I am a Saturday person.

I have started this personal story so many times and never got very far. So I shall begin and edit later – maybe then, I will reach the end – if there is one.

I am a Saturday person. By that, I am trying to say that I have a sense of being on a journey and yet almost never have the feeling of arrival. It can be a long way from Good Friday to Easter Sunday. We all are on a journey of sorts, the journey Life presents us with. How do we deal with it or learn from it? This story tells in part how it has been for me and what I think I have learned so far. It is written solely from my perspective and is wholly open to be contradicted by those I mention who have brushed up alongside my path from time to time.
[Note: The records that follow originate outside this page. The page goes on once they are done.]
(* ===== verification/EditThenProofs.v ===== *)
(** * One edit after another *)

From S2P Require Import Prelude Text EditMap EditDiffProofs EditMapProofs.
From stdpp Require Import list gmap sorting.
Import PositionMap.
Local Open Scope N_scope.

Lemma saturating_exact a b : a + b <= OPEN -> saturating_add a b = a + b.
Proof. unfold saturating_add, OPEN. lia. Qed.

Lemma saturating_min a b : saturating_add a b = N.min (a + b) OPEN.
Proof. done. Qed.

Lemma u32_add_exact a b : a + b <= OPEN -> u32_add a b = a + b.
Proof. intros H. unfold u32_add. apply N.mod_small. unfold OPEN, u32_max in H. lia. Qed.

Lemma saturating_open a : saturating_add a OPEN = OPEN.
Proof. unfold saturating_add, OPEN. lia. Qed.

(** ** Kept stretches *)

(** An offset of a kept stretch, and its image. *)
Definition in_kept (ks : list stretch) (p q : N) : Prop :=
  exists a b l d, (a, b, l) ∈ ks /\ p = a + d /\ q = b + d /\ d < l.

(** Stretches in order, from [x] and [y] on, the last of which runs on to the
    ends of both texts. *)
Fixpoint strands (x y : N) (ks : list stretch) (Lo Ln : N) : Prop :=
  match ks with
  | [] => False
  | (a, b, l) :: ks =>
      x <= a /\ y <= b /\ 0 < l
      /\ match ks with
         | [] => exists k, Lo = a + k /\ Ln = b + k /\ k < l
         | _ => strands (a + l) (b + l) ks Lo Ln
         end
  end.

Lemma in_kept_nil p q : ~ in_kept [] p q.
Proof. intros (a & b & l & d & H & _). by apply elem_of_nil in H. Qed.
Definition entry_in (map : option (gmap K V)) (key : K) : option V := m ← map; m !! key.
Definition keys_in (map : option (gmap K V)) : list K := from_option (fun m => elements (dom m)) [] map.

Definition changed_in (frozen fork : option (gmap K V)) : list K :=
  filter (fun key => entry_in fork key <> entry_in frozen key) (keys_in fork)
  ++ filter (fun key => entry_in fork key = None) (keys_in frozen).

(** The merge of the changed keys, up to a conflict. *)
Fixpoint merge_keys (frozen fork : option (gmap K V)) (changed : list K) (merged : gmap K V)
    : gmap K V * Merged :=
  match changed with
  | [] => (merged, Ok tt)
  | key :: changed =>
      let before := entry_in frozen key in
      let value := entry_in fork key in
      let now := merged !! key in
      let put value := partial_alter (fun _ => value) key merged in
      if bool_decide (now = before) then merge_keys frozen fork changed (put value)
      else
        let identical := bool_decide (now = value) in
        match inner now before value with
        | (slot, Ok _) => merge_keys frozen fork changed (put slot)
        | (_, Err e) =>
            if identical then merge_keys frozen fork changed (put value)
            else (delete key merged, Err e)
        end
  end.

Definition merge_map : Merge (gmap K V) := fun current frozen fork =>
  match merge_keys frozen fork (changed_in frozen fork) (from_option id ∅ current) with
  | (merged, Ok _) => (prune (fun m => bool_decide (m = ∅)) (Some merged), Ok tt)
  | (merged, Err e) => (Some merged, Err e)
  end.
End MergeMap.
Lemma merged_slice m0 ms mf a :
  (install_keys merge (slice m0 a) (slice mf a) (slice ms a)).2 = slice (merged m0 ms mf) a.
Proof.
  apply map_eq. intros k. unfold merged. rewrite slice_lookup, !install_keys_lookup, !slice_lookup.
  case_decide; [done|]. by rewrite three_way_unchanged.
Qed.

Lemma merged_unchanged m0 ms mf a : slice m0 a = slice mf a -> slice (merged m0 ms mf) a = slice ms a.
Proof.
  intros Heq. rewrite <- merged_slice, Heq. apply map_eq. intros k.
  by rewrite install_keys_lookup, three_way_unchanged.
Qed.

Lemma merged_ours m0 ms mf a : slice m0 a = slice ms a -> slice (merged m0 ms mf) a = slice mf a.
Proof.
  intros Heq. rewrite <- merged_slice, Heq. apply map_eq. intros k.
  by rewrite install_keys_lookup, three_way_ours.
Qed.

(** Whether a key of the slot conflicts. *)
Definition conflict_at (m0 ms mf : gmap K V) (a : nat) : Prop :=
  exists k, slot_of k = a /\ (three_way (m0 !! k) (ms !! k) (mf !! k)).1 = true.

Lemma conflict_at_slice m0 ms mf a :
  (install_keys merge (slice m0 a) (slice mf a) (slice ms a)).1 = true <-> conflict_at m0 ms mf a.
Proof.
  rewrite install_keys_conflict. unfold conflict_at. split; intros [k Hk]; exists k.
  - rewrite !slice_lookup in Hk. case_decide; [done|]. by rewrite three_way_unchanged in Hk.
  - destruct Hk as [<- Hk]. by rewrite !slice_lookup, !decide_True by done.
Qed.

Lemma no_conflict_unchanged m0 ms mf a : slice m0 a = slice mf a -> ~ conflict_at m0 ms mf a.
Proof.
  intros Heq (k & <- & Hk). assert (Hs : slice m0 (slot_of k) !! k = slice mf (slot_of k) !! k) by congruence.
  rewrite !slice_lookup, !decide_True in Hs by done. by rewrite Hs, three_way_unchanged in Hk.
Qed.

Lemma no_conflict_ours m0 ms mf a : slice m0 a = slice ms a -> ~ conflict_at m0 ms mf a.
Proof.
  intros Heq (k & <- & Hk). assert (Hs : slice m0 (slot_of k) !! k = slice ms (slot_of k) !! k) by congruence.
  rewrite !slice_lookup, !decide_True in Hs by done. by rewrite Hs, three_way_ours in Hk.
Qed.

Lemma take_held_shard_spec fork at_ n :
  small at_ -> shaped fork ->
  wp (take_held_shard held fork at_)
    (fun r n' => (n <= n')%N /\ r.1 = held_shard fork at_ /\ shaped r.2
       /\ forall a, small a -> a <> at_ -> held_shard r.2 a = held_shard fork a) n.
Proof.
  intros Hat [Hl Hd]. unfold take_held_shard. destruct (dirty fork !! as_u32 at_) as [x|] eqn:Hx.
  - apply wp_ret. unfold held_shard. simpl. rewrite Hx. split_and!; [lia|done| |].
    + split; [done|]. simpl. intros slot a Ha. apply lookup_delete_Some in Ha as [_ Ha]. by eapply Hd.
    + intros a Ha Hne. rewrite lookup_delete_ne; [done|]. intros Heq. by apply Hne, as_u32_inj.
  - unfold take_slot. case_if.
    + apply wp_ret. rewrite held_no_dirty by done. split_and!; [lia|done|done|done].
    + unfold wp, bind, Arc_new, ret. simpl. unfold held_shard. simpl. rewrite Hx.
      split_and!; [lia|done| |].
      * split; simpl; [|done]. by rewrite length_insert.
      * intros a Ha Hne. by rewrite list_lookup_insert_ne.
Qed.

Lemma branch_place frozen n self σ at_ x :
  branch frozen n self σ -> small at_ ->
  (forall a, x = Some a -> (ptr a < n)%N) ->
  same_shard (held_shard frozen at_) x = false ->
  wp (place_shard held self at_ x)
    (fun self' n' => (n <= n')%N
       /\ branch frozen n' self' (fun a => if decide (a = at_) then shard_of x else σ a)) n.
Proof.
  intros Hb Hat Hx Hsame. unfold place_shard. case_if.
  - apply wp_bind. eapply wp_mono; [apply or_default_spec|]. intros a n1 (Hn & Ha & Hp).
    apply wp_ret. split; [done|]. rewrite <- Ha.
    apply (branch_updated _ n _ _ _ (Some a) _ _ Hb Hat).
    + by apply updated_dirty; [|apply Hb|].
    + intros b [= <-]. destruct Hp as [->|]; [|lia]. specialize (Hx _ eq_refl). lia.
    + intros Hs. destruct Hp as [->|Hp]; [congruence|].
      destruct (held_shard frozen at_) as [b|] eqn:Hf; [|done].
      destruct (br_frozen _ _ _ _ Hb) as [Hbf _]. specialize (Hbf _ _ Hat Hf).
      apply N.eqb_eq in Hs. lia.
  - apply wp_bind. eapply wp_mono.
    { apply replace_slot_spec; [done| |by simpl; rewrite lookup_delete_eq].
      split; [apply Hb|]. simpl. intros slot a Ha. apply lookup_delete_Some in Ha as [_ Ha].
      by eapply Hb. }
    intros [old self'] n1 (_ & _ & Hp & [Hn Hs' Hf' Hx' Ho _]). simpl in *. apply wp_ret. split; [done|].
    apply (branch_updated _ n self _ at_ x _ _ Hb Hat).
    + split; try done; [|by right]. intros a Ha Hne. rewrite Ho by done. unfold held_shard. simpl.
      rewrite lookup_delete_ne; [done|]. intros Heq. by apply Hne, as_u32_inj.
    + intros a ->. specialize (Hx _ eq_refl). lia.
    + congruence.
Qed.

Lemma branch_install_mut {A} frozen self σ at_ (f : gmap K V -> A * gmap K V) n :
  branch frozen n self σ -> small at_ ->
  wp (install_shard_mut held self at_ f)
    (fun r n' => r.1 = (f (σ at_)).1 /\ (n <= n')%N
       /\ branch frozen n' r.2 (fun a => if decide (a = at_) then (f (σ at_)).2 else σ a)) n.
Proof.
  intros Hb Hat.
  assert (Hw : wp (install_shard_mut held self at_ f) (written f n self at_) n).
  { unfold install_shard_mut. case_if; [apply dirty_mut_spec|apply shard_mut_spec]; done || apply Hb. }
  eapply wp_mono; [exact Hw|]. intros [a self'] n' [Ha (p & Hp & Hu)]. simpl in *.
  rewrite (br_repr _ _ _ _ Hb) in Ha, Hu by done. split_and!; [done|by destruct Hu|].
  eapply (branch_updated _ _ _ _ _ _ _ _ Hb) in Hu; [done|done|by intros ? [= <-]; simpl; lia|].
  apply (coherent_at n _ (held_shard self at_) _ n'); [apply Hb|done| |by apply Hb].
  right. right. eexists. split; [done|]. done.
Qed.

Section One.
Variables (frozen : CowShards K V) (m0 ms mf : gmap K V) (fork0 : CowShards K V).

(** The state of an install after the slots [l]. *)
Definition installing (l : list nat) (acc : bool * CowShards K V * CowShards K V) (n : N) : Prop :=
  let '(conflicted, self, fork) := acc in
  branch frozen n self (fun a => if decide (a ∈ l) then slice (merged m0 ms mf) a else slice ms a)
  /\ shaped fork
  /\ (forall a, small a -> a ∉ l -> held_shard fork a = held_shard fork0 a)
  /\ (conflicted = true <-> exists a, a ∈ l /\ conflict_at m0 ms mf a).

Lemma install_slot_spec l at_ acc n n0 :
  branch frozen n0 fork0 (slice mf) -> (n0 <= n)%N -> repr frozen (slice m0) ->
  small at_ -> at_ ∉ l -> installing l acc n ->
  wp (install_slot held merge frozen acc at_)
    (fun acc n' => (n <= n')%N /\ installing (l ++ [at_]) acc n') n.
Proof.
  intros Hfork Hn0 Hr0 Hat Hnew. destruct acc as [[conflicted self] fork]. simpl.
  intros (Hb & Hsf & Hf & Hconf).
  pose proof (Hr0 at_ Hat) as H0. pose proof (br_repr _ _ _ _ Hfork at_ Hat) as H1.
  pose proof (br_repr _ _ _ _ Hb at_ Hat) as H2. simpl in H2. rewrite decide_False in H2 by done.
  pose proof (Hf at_ Hat Hnew) as Hf0.
  assert (Hext : forall n' self' s, branch frozen n' self'
             (fun a => if decide (a = at_) then s
                       else if decide (a ∈ l) then slice (merged m0 ms mf) a else slice ms a) ->
           s = slice (merged m0 ms mf) at_ ->
           branch frozen n' self'
             (fun a => if decide (a ∈ l ++ [at_]) then slice (merged m0 ms mf) a else slice ms a)).
  { intros n' self' s Hb' ->. eapply branch_ext; [exact Hb'|]. intros a _. simpl.
    destruct (decide (a = at_)) as [->|Hne]; [rewrite decide_True by set_solver; done|].
    destruct (decide (a ∈ l)); [rewrite decide_True|rewrite decide_False]; set_solver. }
  assert (Hnone : ~ conflict_at m0 ms mf at_ ->
            conflicted = true <-> exists a, a ∈ l ++ [at_] /\ conflict_at m0 ms mf a).
  { intros Hn. rewrite Hconf. setoid_rewrite elem_of_app. setoid_rewrite list_elem_of_singleton. naive_solver. }
  rewrite Hf0. case_if.
  - assert (Heq : slice m0 at_ = slice mf at_).
    { rewrite <- H0, <- H1. by apply (br_coherent _ _ _ _ Hfork). }
    apply wp_ret. split; [lia|]. simpl. split_and!; [|done|intros a ??; apply Hf; set_solver|].
    + eapply branch_ext; [exact Hb|]. intros a _. simpl.
      destruct (decide (a = at_)) as [->|].
      * rewrite decide_False, decide_True by set_solver. by rewrite merged_unchanged.
      * destruct (decide (a ∈ l)); [rewrite decide_True|rewrite decide_False]; set_solver.
    + by apply Hnone, no_conflict_unchanged.
  - apply wp_bind. eapply wp_mono; [by apply take_held_shard_spec|].
    intros [forked fork'] n1 (Hn1 & Hx & Hsf' & Hf'). simpl in *. rewrite Hf0 in Hx. subst forked.
    assert (Hrest : forall a, small a -> a ∉ l ++ [at_] -> held_shard fork' a = held_shard fork0 a).
    { intros a Ha Hl. rewrite Hf' by set_solver. apply Hf; set_solver. }
    assert (Hb1 := branch_later _ _ n1 _ _ Hb Hn1). case_if.
    + assert (Heq : slice m0 at_ = slice ms at_).
      { rewrite <- H0, <- H2. by apply (br_coherent _ _ _ _ Hb). }
      apply wp_bind. eapply wp_mono; [apply (branch_place _ _ _ _ _ _ Hb1 Hat)|].
      * intros a Ha. destruct (br_below _ _ _ _ Hfork) as [Hbf _]. specialize (Hbf _ _ Hat Ha). lia.
      * done.
      * intros self' n2 [Hn2 Hb2]. apply wp_ret. split; [lia|]. simpl. split_and!; [|done|done|].
        -- eapply Hext; [exact Hb2|]. by rewrite H1, merged_ours.
        -- by apply Hnone, no_conflict_ours.
    + apply wp_bind. eapply wp_mono; [apply (branch_install_mut _ _ _ _ _ _ Hb1 Hat)|].
      intros [slot_conflicted self'] n2 (Hc & Hn2 & Hb2). simpl in *.
      rewrite decide_False in Hc, Hb2 by done. rewrite H0, H1 in Hc, Hb2. apply wp_ret.
      split; [lia|]. simpl. split_and!; [|done|done|].
      * eapply Hext; [exact Hb2|]. apply merged_slice.
      * rewrite orb_true_iff, Hconf, Hc, conflict_at_slice.
        setoid_rewrite elem_of_app. setoid_rewrite list_elem_of_singleton. naive_solver.
Qed.
End One.

Lemma forked_slots_NoDup frozen fork : shaped fork -> NoDup (forked_slots frozen fork).
Proof.
  intros Hs. unfold forked_slots. case_if; [|apply NoDup_seq].
  replace (map _ (map_to_list (dirty fork))) with (map N.to_nat (map fst (map_to_list (dirty fork))))
    by (rewrite map_map; done).
  apply NoDup_fmap; [intros a b; lia|]. apply NoDup_fst_map_to_list.
Qed.

Lemma forked_slots_small frozen fork a :
  shaped frozen -> shaped fork -> a ∈ forked_slots frozen fork -> small a.
Proof.
  intros Hs0 Hs. unfold forked_slots. case_if.
  - intros ([slot x] & -> & Hx)%list_elem_of_fmap. apply elem_of_map_to_list in Hx.
    destruct Hs as [_ Hd]. specialize (Hd _ _ Hx). unfold small. simpl. lia.
  - intros Ha%elem_of_seq.
    destruct (Nat.max_spec (end_ frozen) (end_ fork)) as [[_ Hm]|[_ Hm]]; rewrite Hm in Ha.
    + apply (end_small fork); [done|lia].
    + apply (end_small frozen); [done|lia].
Qed.

Lemma forked_slots_held frozen n fork mf a :
  shaped frozen -> branch frozen n fork (slice mf) ->
  small a -> a ∉ forked_slots frozen fork -> held_shard fork a = held_shard frozen a.
Proof.
  intros Hs0 Hb Ha Hl. unfold forked_slots in Hl. destruct (ptr_eq _ _) eqn:Hp.
  - apply (br_derived _ _ _ _ Hb Hp a Ha).
    intros [x Hx]%elem_of_dom. apply Hl, list_elem_of_fmap. exists (as_u32 a, x).
    split; [simpl; rewrite as_u32_fits by done; lia|by apply elem_of_map_to_list].
  - assert (Hend : forall self, shaped self -> end_ self <= a -> held_shard self a = None).
    { intros self Hs He. destruct (held_shard self a) eqn:Hh; [|done].
      assert (a < end_ self) by (apply held_end; by rewrite ?Hh). lia. }
    rewrite elem_of_seq in Hl.
    rewrite (Hend frozen), (Hend fork); [done|apply Hb|lia|done|lia].
Qed.

Lemma forked_slots_rest frozen n fork m0 mf a :
  shaped frozen -> repr frozen (slice m0) -> branch frozen n fork (slice mf) ->
  small a -> a ∉ forked_slots frozen fork -> slice m0 a = slice mf a.
Proof.
  intros Hs0 Hr0 Hb Ha Hl. rewrite <- (Hr0 a Ha), <- (br_repr _ _ _ _ Hb a Ha).
  by rewrite (forked_slots_held frozen n fork mf).
Qed.

Lemma conflicting_slots m0 ms mf (l : list nat) :
  (forall a, small a -> a ∉ l -> slice m0 a = slice mf a) ->
  conflicting m0 ms mf = true <-> exists a, a ∈ l /\ conflict_at m0 ms mf a.
Proof.
  intros Hl. unfold conflicting. rewrite install_keys_conflict. split.
  - intros [k Hk]. exists (slot_of k). assert (Hc : conflict_at m0 ms mf (slot_of k)) by (by exists k).
    split; [|done]. destruct (decide (slot_of k ∈ l)); [done|].
    by apply no_conflict_unchanged in Hc; [|apply Hl; [apply small_slots|]].
  - intros (a & _ & k & _ & Hk). by exists k.
Qed.
#[global] Instance sample_key_eq_dec : EqDecision SampleKey.
Proof. solve_decision. Defined.

#[global] Instance sample_key_countable : Countable SampleKey.
Proof.
  refine (inj_countable' (fun k => match k with InFile b => Some b | Shared => None end)
            (fun o => match o with Some b => InFile b | None => Shared end) _).
  by intros [].
Defined.

#[global] Instance sample_key_shard_key : ShardKey SampleKey := {|
  PAGED := true;
  shard_owner k := match k with InFile b => File (if b then 2 else 1)%N | Shared => Workspace end;
  hash_one _ := 2199023255552%N
|}.

#[global] Instance sample_key_small : SmallSlots SampleKey.
Proof. by split; [intros [[]|]|]. Qed.

Definition sample_ops : list (Op SampleKey N) :=
  [Insert (InFile false) 1%N; Fork; Insert Shared 7%N; Remove (InFile false); Remove (InFile true)].

Lemma shards_refine_map_witness :
  wp (self <- CowShards.default ;; run_ops sample_ops self)
    (fun r _ => r.1 = [None; None; None; Some 1%N; None] /\ reads r.2 {[ Shared := 7%N ]}) 0%N.
Proof. exact (shards_refine_map sample_ops 0%N). Defined.

(** ** Installs *)

Section Install.
Context {K V : Type} `{Countable K} `{!ShardKey K} `{!SmallSlots K} `{!EqDecision V}.
Import CowShards.
Variable merge : option (CopyOnWrite.Merge V).

(** A superstep: [ops] build the index; the tasks work on forks of it, the
    index itself goes on with [own], and the forks are installed. *)
Definition task (base : CowShards K V) (acc : list (nat * CowShards K V)) (t : nat * list (Op K V))
    : M N (list (nat * CowShards K V)) :=
  let* (_, fork) := run_ops t.2 (fork base) in ret (acc ++ [(t.1, fork)]).

Definition superstep (held : N -> bool) (ops own : list (Op K V)) (tasks : list (nat * list (Op K V)))
    (install : CowShards K V -> CowShards K V -> list (nat * CowShards K V) ->
               M N (list nat * CowShards K V)) : M N (list nat * CowShards K V) :=
  base <- default ;;
  let* (_, base) := run_ops ops base in
  let* (_, self) := run_ops own base in
  forks <- for_each (task base) tasks [] ;;
  install self base forks.

(** The maps that the tasks leave. *)
Definition task_maps (m0 : gmap K V) (tasks : list (nat * list (Op K V))) : list (nat * gmap K V) :=
  map (fun t => (t.1, (spec_ops t.2 m0).2)) tasks.

Lemma superstep_branch held ops own tasks install n (Q : list nat * CowShards K V -> N -> Prop) :
  let m0 := (spec_ops ops ∅).2 in
  (forall frozen self forks n1, shaped frozen -> repr frozen (slice m0) ->
     branch frozen n1 self (slice (spec_ops own m0).2) ->
     forks_of frozen n1 forks (task_maps m0 tasks) ->
     wp (install self frozen forks) Q n1) ->
  wp (superstep held ops own tasks install) Q n.
Proof.
  intros m0 Hi. unfold superstep. eapply wp_seq; [apply branch_new|]. intros base0 n0 Hb0.
  eapply wp_seq; [exact (run_ops_branch base0 base0 ∅ ops n0 Hb0)|]. intros [rs base] n1 [_ Hb].
  simpl in Hb. fold m0 in Hb. apply branch_refl in Hb.
  eapply wp_seq.
  { eapply wp_grows; [apply grows_run_ops|exact (run_ops_branch base base m0 own n1 Hb)]. }
  intros [rs' self] n2 [Hn2 [_ Hself]].
  apply (wp_seq (fun forks n' => (n2 <= n')%N /\ forks_of base n' forks (task_maps m0 tasks))).
  - apply (wp_for_each (fun l forks n' => (n2 <= n')%N /\ forks_of base n' forks (task_maps m0 l))); [|done|].
    + intros l [p tops] rest forks n' _ [Hn' Hf]. unfold task. apply wp_bind. simpl.
      eapply wp_mono; [apply wp_grows; [apply grows_run_ops|]|].
      * apply (run_ops_branch base _ m0). apply branch_fork. eapply branch_later; [done|lia].
      * intros [rs2 fork1] n3 [Hn3 [_ Hb3]]. apply wp_ret. split; [lia|].
        unfold task_maps. rewrite map_app. apply Forall2_app.
        -- by apply (forks_of_later base n').
        -- apply Forall2_cons. split; [by split|]. constructor.
    + split; [lia|constructor].
  - intros forks n3 [Hn3 Hf]. apply (Hi base); [apply Hb|apply Hb|by eapply branch_later|done].
Qed.
(** Moving a reader is taking it out and filing it anew. *)
Lemma insert_after_remove gs d s :
  groups_ok gs -> ~ read_in gs d s -> insert_in gs d s = insert_in (remove_in gs d) d s.
Proof.
  intros Hok Hno. unfold insert_in.
  assert (Hh : Readers.has_group s (remove_in gs d) = Readers.has_group s gs).
  { apply eq_true_iff_eq. rewrite !has_group_spec, !list_elem_of_fmap. split.
    - intros ([t l] & -> & Hg). apply elem_of_drop_empty in Hg as [(g & [= -> _] & Hg)%list_elem_of_fmap _]. by exists g.
    - intros ([t l] & -> & Hg). exists (t, l). split; [done|]. simpl in *. apply elem_of_drop_empty.
      destruct (gk_each _ Hok _ Hg) as [Hr Hne]. split; [|done]. apply list_elem_of_fmap. exists (t, l). split; [|done]. simpl.
      rewrite take_from_absent; [done|done|]. intros Hd. apply Hno. by exists l. }
  assert (Hm : drop_empty (move_in (remove_in gs d) d s) = drop_empty (move_in gs d s)).
  { assert (Hall : forall g : group, g ∈ gs -> rising g.2 /\ g.2 <> [] /\ (g.1 = s -> d ∉ g.2)).
    { intros [t l] Hg. destruct (gk_each _ Hok _ Hg) as [Hr Hne]. split_and!; [done|done|]. simpl. intros -> Hd. apply Hno. by exists l. }
    clear Hok Hno Hh. unfold remove_in, move_in, drop_empty. induction gs as [|[t l] gs IH]; [done|]. rewrite !fmap_cons. cbn [fst snd].
    destruct (Hall (t, l)) as (Hr & Hne & Hd); [by left|]. cbn [fst snd] in *.
    specialize (IH (fun g Hg => Hall g (list_elem_of_further _ _ _ Hg))).
    rewrite (filter_cons _ (t, take_from l d)). cbn [snd]. destruct (decide (length (take_from l d) <> 0)) as [Hl|Hl].
    - rewrite fmap_cons, !filter_cons, IH. cbn [fst snd]. destruct (N.eqb_spec t s) as [->|Hts].
      + by rewrite (take_from_absent l) by auto.
      + assert (take_from (take_from l d) d = take_from l d) as ->; [|done].
        apply take_from_absent; [by apply take_from_rising|]. rewrite elem_of_take_from by done. naive_solver.
    - rewrite IH, filter_cons. cbn [fst snd]. destruct (N.eqb_spec t s) as [->|Hts]; [|by rewrite decide_False].
      rewrite take_from_absent in Hl by auto. destruct l; [done|]. simpl in Hl. lia. }
  rewrite Hh. destruct (Readers.has_group s gs); [by symmetry|].
  unfold drop_empty in *. rewrite !filter_app. by f_equal.
Qed.

(** ** The pass over the changes *)

Definition gof (gs : list group) (d : DerivIdx) : option Fingerprint := Readers.group_of (Groups gs) d.

Lemma gof_spec gs d s : groups_ok gs -> gof gs d = Some s <-> read_in gs d s.
Proof.
  intros Hok. unfold gof, Readers.group_of. cbn [Readers.groups]. split.
  - intros (g & Hg & ->)%fmap_Some. apply find_some in Hg as [Hin Hb]. apply list_elem_of_In in Hin.
    rewrite binary_search_found in Hb by by apply (gk_each _ Hok). exists g.2. split; [by destruct g|by apply bool_decide_eq_true in Hb].
  - intros (ds & Hds & Hd). destruct (List.find _ _) as [g|] eqn:Hf.
    + apply find_some in Hf as [Hin Hb]. apply list_elem_of_In in Hin.
      rewrite binary_search_found in Hb by by apply (gk_each _ Hok). apply bool_decide_eq_true in Hb.
      by rewrite (gk_apart _ Hok g (s, ds) d).
    + eapply find_none in Hf; [|by apply list_elem_of_In]. rewrite binary_search_found in Hf by apply (gk_each _ Hok _ Hds).
      by apply bool_decide_eq_false in Hf.
Qed.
I was born into a farming family, the youngest of three children by four and a half years. My brother and sister only eighteen months apart were inevitably closer and I came along as something of a surprise. Very different in character and personality from my siblings, I was always a quiet and more contemplative child. These tendencies became emphasised as I grew older. I must have seemed something of a ‘Changeling’ with ears and nose slightly too big for my head, a pale complexion and dark fine hair that fuzzed at the back when I lay in bed. Maybe I was aware even then of the subtle disappointment my parents felt in the person I was becoming. I developed an ability to be invisible, never having much to say and keeping out of the way, playing by myself, although it must be said, we lived in relative  isolation, the farm being situated at a reasonable distance from homes of potential friends.